**To do**
Determine how many lines in the data below contain "size" and write only that number.

========================================

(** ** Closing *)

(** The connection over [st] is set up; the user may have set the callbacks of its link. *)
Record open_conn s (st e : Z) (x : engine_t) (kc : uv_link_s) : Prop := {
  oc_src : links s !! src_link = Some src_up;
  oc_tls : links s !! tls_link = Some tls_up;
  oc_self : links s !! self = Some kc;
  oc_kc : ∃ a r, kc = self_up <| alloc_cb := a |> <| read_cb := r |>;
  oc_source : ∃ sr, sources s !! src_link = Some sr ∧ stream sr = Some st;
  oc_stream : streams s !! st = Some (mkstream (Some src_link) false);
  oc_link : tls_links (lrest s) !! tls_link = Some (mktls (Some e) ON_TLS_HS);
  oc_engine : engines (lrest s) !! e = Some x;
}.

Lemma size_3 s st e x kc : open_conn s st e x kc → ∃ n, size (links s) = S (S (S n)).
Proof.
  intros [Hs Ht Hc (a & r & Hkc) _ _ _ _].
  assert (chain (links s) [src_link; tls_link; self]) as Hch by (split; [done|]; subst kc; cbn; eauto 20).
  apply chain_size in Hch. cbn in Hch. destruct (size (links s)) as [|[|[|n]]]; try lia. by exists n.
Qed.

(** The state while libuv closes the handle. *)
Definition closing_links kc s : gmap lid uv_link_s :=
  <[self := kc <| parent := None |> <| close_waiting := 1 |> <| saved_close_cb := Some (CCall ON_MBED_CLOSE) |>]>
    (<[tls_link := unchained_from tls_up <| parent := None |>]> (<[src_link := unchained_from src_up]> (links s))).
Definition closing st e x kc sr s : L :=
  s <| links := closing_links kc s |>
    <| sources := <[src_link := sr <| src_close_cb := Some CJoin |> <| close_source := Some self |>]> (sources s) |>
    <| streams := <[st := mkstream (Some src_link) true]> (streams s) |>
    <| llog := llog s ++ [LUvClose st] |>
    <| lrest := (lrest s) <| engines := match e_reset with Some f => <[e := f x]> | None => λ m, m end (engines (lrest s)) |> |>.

========================================

**Answer below**
2